→ What is expected: In the material below, repeat only the lines from the one that holds "split; [apply Z.eqb_neq" through the final line, exactly as they stand.

[Listed records — start]

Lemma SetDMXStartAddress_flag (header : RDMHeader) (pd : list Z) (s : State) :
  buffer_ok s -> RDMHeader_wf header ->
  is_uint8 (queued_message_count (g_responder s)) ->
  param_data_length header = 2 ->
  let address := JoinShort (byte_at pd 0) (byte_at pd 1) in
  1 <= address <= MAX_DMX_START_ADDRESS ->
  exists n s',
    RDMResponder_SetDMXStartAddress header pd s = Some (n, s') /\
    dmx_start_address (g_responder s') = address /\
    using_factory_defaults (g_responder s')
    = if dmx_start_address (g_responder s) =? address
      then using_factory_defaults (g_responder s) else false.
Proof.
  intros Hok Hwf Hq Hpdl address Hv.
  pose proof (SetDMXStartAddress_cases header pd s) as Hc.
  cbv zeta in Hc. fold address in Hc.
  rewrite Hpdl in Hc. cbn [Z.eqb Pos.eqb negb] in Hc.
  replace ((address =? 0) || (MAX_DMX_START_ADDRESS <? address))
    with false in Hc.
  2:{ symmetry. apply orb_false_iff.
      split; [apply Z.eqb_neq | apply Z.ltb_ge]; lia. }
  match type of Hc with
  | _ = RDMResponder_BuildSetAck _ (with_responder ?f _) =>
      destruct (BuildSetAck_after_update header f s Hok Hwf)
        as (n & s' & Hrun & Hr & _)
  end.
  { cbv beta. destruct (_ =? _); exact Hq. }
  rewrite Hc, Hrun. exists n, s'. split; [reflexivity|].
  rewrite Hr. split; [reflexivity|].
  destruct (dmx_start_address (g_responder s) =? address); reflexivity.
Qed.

[Listed records — finish]

→ Result of this task:
      split; [apply Z.eqb_neq | apply Z.ltb_ge]; lia. }
  match type of Hc with
  | _ = RDMResponder_BuildSetAck _ (with_responder ?f _) =>
      destruct (BuildSetAck_after_update header f s Hok Hwf)
        as (n & s' & Hrun & Hr & _)
  end.
  { cbv beta. destruct (_ =? _); exact Hq. }
  rewrite Hc, Hrun. exists n, s'. split; [reflexivity|].
  rewrite Hr. split; [reflexivity|].
  destruct (dmx_start_address (g_responder s) =? address); reflexivity.
Qed.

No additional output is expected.